→ **Extracted data entries**:
##########

(** The loop that chooses among several flavors; [idx] is the index of
    the first flavor of [rest].  [allFlavors[resIdx]] is written with
    the flavor at hand as the value of an index out of range, which the
    loop never reaches. *)
Fixpoint selectLoop (allFlavors rest : list FlavorExt.t) (idx resIdx : nat)
    : nat :=
  match rest with
  | [] => resIdx
  | flavor :: rest' =>
      let res := default flavor (allFlavors !! resIdx) in
      if bool_decide (FlavorExt.RAM flavor = FlavorExt.RAM res)
         && bool_decide (FlavorExt.Disk flavor < FlavorExt.Disk res)
      then selectLoop allFlavors rest' (S idx) idx
      else if bool_decide (FlavorExt.RAM flavor < FlavorExt.RAM res)
      then selectLoop allFlavors rest' (S idx) idx
      else selectLoop allFlavors rest' (S idx) resIdx
  end.

Definition warning (summary : string) : Diagnostic :=
  {| Severity := SevWarning; Summary := summary |}.

(** The warnings about an exact value next to its minimum; the attribute
    path of a diagnostic is not kept. *)
Definition warnings (requiredFlavor : RequiredFlavor.t) : Diagnostics :=
  (if RequiredFlavor.HasMinDisk requiredFlavor
      && RequiredFlavor.HasDisk requiredFlavor
   then [warning "Don't set min_disk and disk together, min_disk will be overwritten by disk"]
   else [])
  ++ (if RequiredFlavor.HasMinRAM requiredFlavor
         && RequiredFlavor.HasRAM requiredFlavor
      then [warning "Don't set min_ram and ram together, min_ram will be overwritten by ram"]
      else []).

(** Ghost record of a request to the compute service. *)
Inductive Call : Type :=
| CallGet (id : string)
| CallListDetail (opts : ListOpts.t)
| CallListExtraSpecs (id : string).

(** The remote world, the requests made so far (oldest first) and the
    resource data object [d]. *)
Record St : Type := mkSt {
  world : W;
  calls : list Call;
  data : ResourceData;
}.

Definition with_extra_specs (v : gmap string Value) (d : ResourceData)
    : ResourceData :=
  mkData (Id d) (region d) (flavor_id d) (name d) (min_ram d) (ram d)
    (vcpus d) (min_disk d) (disk d) (swap d) (rx_tx_factor d) (is_public d)
    (Set_extra_specs (extra_specs d) v).

Definition dataSourceComputeFlavorAttributes (computeClient : ServiceClient)
    (flavor : FlavorExt.t) (st : St) : option error * St :=
  let d := data st in
  let d :=
    mkData (FlavorExt.ID flavor) (region d) (FlavorExt.ID flavor)
      (FlavorExt.Name flavor) (min_ram d) (FlavorExt.RAM flavor)
      (FlavorExt.VCPUs flavor) (min_disk d) (FlavorExt.Disk flavor)
      (FlavorExt.Swap flavor) (FlavorExt.RxTxFactor flavor)
      (FlavorExt.IsPublic flavor) (extra_specs d) in
  match FlavorExt.ExtraSpecs flavor with
  | Some specs =>
      (None, mkSt (world st) (calls st) (with_extra_specs specs d))
  | None =>
      let '(r, w') := ListExtraSpecs computeClient (Id d) (world st) in
      let calls' := calls st ++ [CallListExtraSpecs (Id d)] in
      match r with
      | inl err => (Some err, mkSt w' calls' d)
      | inr es => (None, mkSt w' calls' (with_extra_specs es d))
      end
  end.

Definition listOptsOf (requiredFlavor : RequiredFlavor.t) : ListOpts.t :=
  ListOpts.mk (RequiredFlavor.MinDisk requiredFlavor)
    (RequiredFlavor.MinRAM requiredFlavor)
    (RequiredFlavor.AccessType_ requiredFlavor).

(** Everything after [ExtractFlavorsInto]: the filter, the warnings and
    the choice.  [None] is a panic of the runtime, what an index out of
    range gives. *)
Definition chooseFlavor (computeClient : ServiceClient)
    (requiredFlavor : RequiredFlavor.t) (allFlavors : list FlavorExt.t)
    (st : St) : option Diagnostics * St :=
  let allFlavors :=
    if bool_decide (0 < length allFlavors)%nat
    then FlavorsLoop requiredFlavor allFlavors []
    else allFlavors in
  let diags := warnings requiredFlavor in
  if bool_decide (length allFlavors < 1)%nat then
    (Some (diags ++ diag_Error "Your query returned no results. Please change your search criteria and try again."),
     st)
  else if bool_decide (1 < length allFlavors)%nat
          && (RequiredFlavor.HasMinRAM requiredFlavor
              || RequiredFlavor.HasMinDisk requiredFlavor) then
    let resIdx := selectLoop allFlavors allFlavors 0 0 in
    match allFlavors !! resIdx with
    | Some flavor =>
        let '(e, st') :=
          dataSourceComputeFlavorAttributes computeClient flavor st in
        (Some (diags ++ FromErr e), st')
    | None => (None, st)
    end
  else if bool_decide (1 < length allFlavors)%nat then
    (Some (diag_Error "Your query returned more than one result. Please try a more specific search criteria"),
     st)
  else
    match allFlavors !! 0%nat with
    | Some flavor =>
        let '(e, st') :=
          dataSourceComputeFlavorAttributes computeClient flavor st in
        (Some (diags ++ FromErr e), st')
    | None => (None, st)
    end.

(** [dataSourceComputeFlavorRead]: the diagnostics it returns, [None]
    for a panic. *)
Definition dataSourceComputeFlavorRead (st : St)
    : option Diagnostics * St :=
  let d := data st in
  match ComputeV2Client d with
  | inl err =>
      (Some (diag_Error ("Error creating VKCS compute client: "
                         +:+ Error err)), st)
  | inr computeClient =>
      let v := flavor_id d in
      if bool_decide (v <> "") then
        let '(r, w') := iflavors_Get computeClient v (world st) in
        let st := mkSt w' (calls st ++ [CallGet v]) (data st) in
        match r with
        | inl err =>
            if IsNotFound err then (Some (diag_Error "No Flavor found"), st)
            else (Some (diag_Error ("Unable to retrieve VKCS " +:+ v
                                    +:+ " flavor: " +:+ Error err)), st)
        | inr flavor =>
            let '(e, st') :=
              dataSourceComputeFlavorAttributes computeClient
                (FlavorExt.mk flavor None) st in
            (Some (FromErr e), st')
        end
      else
        let requiredFlavor := NewRequiredFlavorFromResourceData d in
        let listOpts := listOptsOf requiredFlavor in
        let '(r, w') := ListDetail_AllPages computeClient listOpts (world st) in
        let st := mkSt w' (calls st ++ [CallListDetail listOpts]) (data st) in
        match r with
        | inl err =>
            (Some (diag_Error ("Unable to query VKCS flavors: "
                               +:+ Error err)), st)
        | inr allPages =>
            match ExtractFlavorsInto allPages with
            | inl err =>
                (Some (diag_Error ("Unable to retrieve VKCS flavors: "
                                   +:+ Error err)), st)
            | inr allFlavors =>
                chooseFlavor computeClient requiredFlavor allFlavors st
            end
        end
  end.
(* ===== verification/Saga.v ===== *)
(** * pkg/saga: ordered execution with reverse compensation

    A saga executes its steps in order and, when one fails, compensates the
    completed ones in reverse.  As in Retry, user code acts on a world [W];
    [sstep] and [event] give a recording world, in which the theorem states
    the whole run as an equation.  Log lines are not modelled. *)

From S2P Require Import Prelude GoLang.
Open Scope Z_scope.

Module Saga.

(** [Step]: [Compensate] may be nil. *)
Record Step (W : Type) := MkStep {
  Name : string;
  Execute : W → W * option error;
  Compensate : option (W → W * option error)
}.
Arguments MkStep {W}.
Arguments Name {W}.
Arguments Execute {W}.
Arguments Compensate {W}.

(** The hook of [WithOnStep]: step name, phase and error. *)
Record Saga (W : Type) := MkSaga {
  name : string;
  steps : list (Step W);
  onStep : option (string → string → option error → W → W)
}.
Arguments MkSaga {W}.
Arguments name {W}.
Arguments steps {W}.
Arguments onStep {W}.

Section Run.
Context {W : Type}.

Definition New (n : string) (ss : list (Step W)) : Saga W := MkSaga n ss None.

Definition WithOnStep (f : string → string → option error → W → W) (s : Saga W) : Saga W :=
  MkSaga (name s) (steps s) (Some f).

Definition notify (s : Saga W) (n phase : string) (err : option error) (w : W) : W :=
  match onStep s with Some f => f n phase err w | None => w end.

(** The loop of [compensate]: [i] runs from [len(completed)-1] down to 0, here
    as the number of elements left; [errs] is the slice built so far. *)
Fixpoint compensate_loop (s : Saga W) (completed : list nat) (left : nat)
    (errs : list (string * error)) (w : W) : W * list (string * error) :=
  match left with
  | O => (w, errs)
  | S i =>
      match completed !! i ≫= (steps s !!.) with
      | None => (w, errs)
      | Some step =>
          match Compensate step with
          | None => compensate_loop s completed i errs w
          | Some comp =>
              let '(w, err) := comp w in
              let w := notify s (Name step) "compensate" err w in
              match err with
              | Some e => compensate_loop s completed i (errs ++ [(Name step, e)]) w
              | None => compensate_loop s completed i errs w
              end
          end
      end
  end.

Definition compensate (s : Saga W) (completed : list nat) (w : W) : W * list (string * error) :=
  compensate_loop s completed (length completed) [] w.

(** The loop of [Run] from index [i] on. *)
Fixpoint Run_loop (s : Saga W) (i : nat) (todo : list (Step W)) (completed : list nat) (w : W)
  : W * option error :=
  match todo with
  | [] => (w, None)
  | step :: todo =>
      let '(w, err) := Execute step w in
      let w := notify s (Name step) "execute" err w in
      match err with
      | Some e =>
          let '(w, compErrs) := compensate s completed w in
          (w, Some (ErrSaga (name s) (Name step) e compErrs))
      | None => Run_loop s (S i) todo (completed ++ [i]) w
      end
  end.

Definition Run (s : Saga W) (w : W) : W * option error := Run_loop s 0 (steps s) [] w.

End Run.

(** [HasCompensationErrors] of the error type. *)
Definition HasCompensationErrors (e : error) : bool :=
  match e with ErrSaga _ _ _ ces => bool_decide (ces ≠ []) | _ => false end.

(** The text of the error: [%q] is [quote], [%v] of an error is [text]. *)
Section ErrorText.
Context (quote : string → string) (text : error → string).

Fixpoint error_loop (i : Z) (ces : list (string * error)) (b : string) : string :=
  match ces with
  | [] => b
  | (step, err) :: ces =>
      let b := if 0 <? i then b +:+ ", " else b in
      error_loop (i + 1) ces (b +:+ step +:+ ": " +:+ text err)
  end.

Definition Error_text (sagaName failedStep : string) (cause : error) (ces : list (string * error)) : string :=
  let b := "saga " +:+ quote sagaName +:+ " failed at step " +:+ quote failedStep +:+ ": " +:+ text cause in
  if 0 <? Z.of_nat (length ces) then error_loop 0 ces (b +:+ "; compensation errors: ") else b.

Definition item (ce : string * error) : string := ce.1 +:+ ": " +:+ text ce.2.

Lemma error_loop_concat i ces b : 0 < i →
  error_loop i ces b = b +:+ foldr (λ ce s, ", " +:+ item ce +:+ s) "" ces.
Proof.
  revert i b. induction ces as [|[st e] ces IH]; intros i b Hi; simpl; [by rewrite append_nil_r|].
  rewrite (proj2 (Z.ltb_lt 0 i) Hi), IH by lia. unfold item; simpl. by rewrite !append_assoc.
Qed.

Lemma concat_cons sep x (l : list string) :
  String.concat sep (x :: l) = x +:+ foldr (λ y s, sep +:+ y +:+ s) "" l.
Proof.
  revert x. induction l as [|y l IH]; intros x; [symmetry; apply append_nil_r|].
  change (String.concat sep (x :: y :: l)) with (x +:+ sep +:+ String.concat sep (y :: l)). by rewrite IH.
Qed.

(** The error names the saga, the step and the cause, and lists the failed
    compensations, if any, separated by commas. *)
Theorem error_text_spec sagaName failedStep cause ces :
  Error_text sagaName failedStep cause ces =
  "saga " +:+ quote sagaName +:+ " failed at step " +:+ quote failedStep +:+ ": " +:+ text cause +:+
  (if bool_decide (ces = []) then "" else "; compensation errors: " +:+ String.concat ", " (item <$> ces)).
Proof.
  unfold Error_text. destruct ces as [|[st e] ces]; [by rewrite append_nil_r|].
  cbn [length error_loop fmap list_fmap]. rewrite bool_decide_eq_false_2 by done.
  rewrite error_loop_concat by lia. rewrite concat_cons, foldr_fmap. unfold item at 2. simpl.
  by rewrite !append_assoc.
Qed.

End ErrorText.

(** ** A recording world

    A scripted step: its name, the error [Execute] returns and, when it has a
    compensation, the error that returns. *)
Record sstep := SStep { s_name : string; s_exec : option error; s_comp : option (option error) }.

Inductive event :=
| EExec (n : string) (r : option error)
| EComp (n : string) (r : option error)
| ENotify (n phase : string) (r : option error).

Definition to_step (x : sstep) : Step (list event) :=
  MkStep (s_name x) (λ tr, (tr ++ [EExec (s_name x) (s_exec x)], s_exec x))
    ((λ r tr, (tr ++ [EComp (s_name x) r], r)) <$> s_comp x).

Definition s_saga (n : string) (xs : list sstep) : Saga (list event) :=
  WithOnStep (λ n p r tr, tr ++ [ENotify n p r]) (New n (to_step <$> xs)).

(** The events of the forward and of the compensation phase of one step. *)
Definition exec_events (x : sstep) : list event :=
  [EExec (s_name x) (s_exec x); ENotify (s_name x) "execute" (s_exec x)].
Definition comp_events (x : sstep) : list event :=
  match s_comp x with
  | Some r => [EComp (s_name x) r; ENotify (s_name x) "compensate" r]
  | None => []
  end.
Definition comp_error (x : sstep) : option (string * error) :=
  match s_comp x with Some (Some e) => Some (s_name x, e) | _ => None end.

(** ** Lemmas *)

Lemma compensate_loop_spec n xs m k errs tr :
  (k ≤ m ≤ length xs)%nat →
  compensate_loop (s_saga n xs) (seq 0 m) k errs tr =
  (tr ++ (rev (take k xs) ≫= comp_events), errs ++ omap comp_error (rev (take k xs))).
Proof.
  revert errs tr. induction k as [|k IH]; intros errs tr Hk; simpl.
  { by rewrite !app_nil_r. }
  destruct (lookup_lt_is_Some_2 xs k) as [x Hx]; [lia|].
  rewrite (take_S_r _ _ x) by done. rewrite rev_app_distr. simpl.
  rewrite lookup_seq_lt by lia. simpl. rewrite list_lookup_fmap, Hx. simpl.
  unfold comp_events at 1, comp_error at 1. destruct (s_comp x) as [[e|]|]; simpl; rewrite IH by lia; simpl;
    unfold notify; simpl; rewrite <-?app_assoc; done.
Qed.

Lemma Run_loop_spec n done_ todo : ∀ tr,
  Forall (λ x, s_exec x = None) done_ →
  Run_loop (s_saga n (done_ ++ todo)) (length done_) (to_step <$> todo) (seq 0 (length done_)) tr =
  match list_find (λ x, s_exec x ≠ None) todo with
  | None => (tr ++ (todo ≫= exec_events), None)
  | Some (i, x) =>
      let completed := done_ ++ take i todo in
      (tr ++ (take i todo ≫= exec_events) ++ exec_events x ++ (rev completed ≫= comp_events),
       (λ e, ErrSaga n (s_name x) e (omap comp_error (rev completed))) <$> s_exec x)
  end.
Proof.
  revert done_. induction todo as [|x todo IH]; intros done_ tr Hd; simpl; [by rewrite app_nil_r|].
  unfold notify; simpl. destruct (s_exec x) as [e|] eqn:He; simpl.
  - unfold compensate. rewrite length_seq.
    rewrite compensate_loop_spec by (rewrite length_app; simpl; lia). simpl.
    rewrite take_app_length, app_nil_r, He. simpl. by rewrite <-!app_assoc.
  - specialize (IH (done_ ++ [x]) ((tr ++ [EExec (s_name x) None]) ++ [ENotify (s_name x) "execute" None])).
    rewrite <-app_assoc, length_app, Nat.add_1_r, seq_S in IH. simpl in IH.
    change (list_fmap sstep (Step (list event)) to_step todo) with (to_step <$> todo). rewrite IH.
    2:{ apply Forall_app. split; [done|by repeat constructor]. }
    destruct (list_find _ todo) as [[i y]|]; simpl; rewrite <-?app_assoc; simpl; [|done].
    by rewrite He.
Qed.

(** ** Properties *)

(** C17: a saga of any steps, with any results. If every [Execute] succeeds,
    all steps run once in order and [Run] returns nil. Otherwise, with [x]
    the first step that fails: exactly the steps up to and including [x]
    are executed, then the compensations of the steps before [x] run in
    reverse order (steps without one are skipped, a failing one does not
    stop the rest), each followed by its notification, and the error names
    [x], its cause and exactly the compensation failures in that order. *)
Theorem saga_run_spec n xs :
  Run (s_saga n xs) [] =
  match list_find (λ x, s_exec x ≠ None) xs with
  | None => (xs ≫= exec_events, None)
  | Some (i, x) =>
      ((take i xs ≫= exec_events) ++ exec_events x ++ (rev (take i xs) ≫= comp_events),
       (λ e, ErrSaga n (s_name x) e (omap comp_error (rev (take i xs)))) <$> s_exec x)
  end.
Proof. apply (Run_loop_spec n [] xs []). constructor. Qed.

End Saga.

##########

→ **DIRECTIONS FOR THIS TASK**:
Starting with the first line of the data above, copy each line exactly until you reach the line with "(flavor : FlavorExt.t)"; include that line as well.

→ **TASK ANSWER**:
(** The loop that chooses among several flavors; [idx] is the index of
    the first flavor of [rest].  [allFlavors[resIdx]] is written with
    the flavor at hand as the value of an index out of range, which the
    loop never reaches. *)
Fixpoint selectLoop (allFlavors rest : list FlavorExt.t) (idx resIdx : nat)
    : nat :=
  match rest with
  | [] => resIdx
  | flavor :: rest' =>
      let res := default flavor (allFlavors !! resIdx) in
      if bool_decide (FlavorExt.RAM flavor = FlavorExt.RAM res)
         && bool_decide (FlavorExt.Disk flavor < FlavorExt.Disk res)
      then selectLoop allFlavors rest' (S idx) idx
      else if bool_decide (FlavorExt.RAM flavor < FlavorExt.RAM res)
      then selectLoop allFlavors rest' (S idx) idx
      else selectLoop allFlavors rest' (S idx) resIdx
  end.

Definition warning (summary : string) : Diagnostic :=
  {| Severity := SevWarning; Summary := summary |}.

(** The warnings about an exact value next to its minimum; the attribute
    path of a diagnostic is not kept. *)
Definition warnings (requiredFlavor : RequiredFlavor.t) : Diagnostics :=
  (if RequiredFlavor.HasMinDisk requiredFlavor
      && RequiredFlavor.HasDisk requiredFlavor
   then [warning "Don't set min_disk and disk together, min_disk will be overwritten by disk"]
   else [])
  ++ (if RequiredFlavor.HasMinRAM requiredFlavor
         && RequiredFlavor.HasRAM requiredFlavor
      then [warning "Don't set min_ram and ram together, min_ram will be overwritten by ram"]
      else []).

(** Ghost record of a request to the compute service. *)
Inductive Call : Type :=
| CallGet (id : string)
| CallListDetail (opts : ListOpts.t)
| CallListExtraSpecs (id : string).

(** The remote world, the requests made so far (oldest first) and the
    resource data object [d]. *)
Record St : Type := mkSt {
  world : W;
  calls : list Call;
  data : ResourceData;
}.

Definition with_extra_specs (v : gmap string Value) (d : ResourceData)
    : ResourceData :=
  mkData (Id d) (region d) (flavor_id d) (name d) (min_ram d) (ram d)
    (vcpus d) (min_disk d) (disk d) (swap d) (rx_tx_factor d) (is_public d)
    (Set_extra_specs (extra_specs d) v).

Definition dataSourceComputeFlavorAttributes (computeClient : ServiceClient)
    (flavor : FlavorExt.t) (st : St) : option error * St :=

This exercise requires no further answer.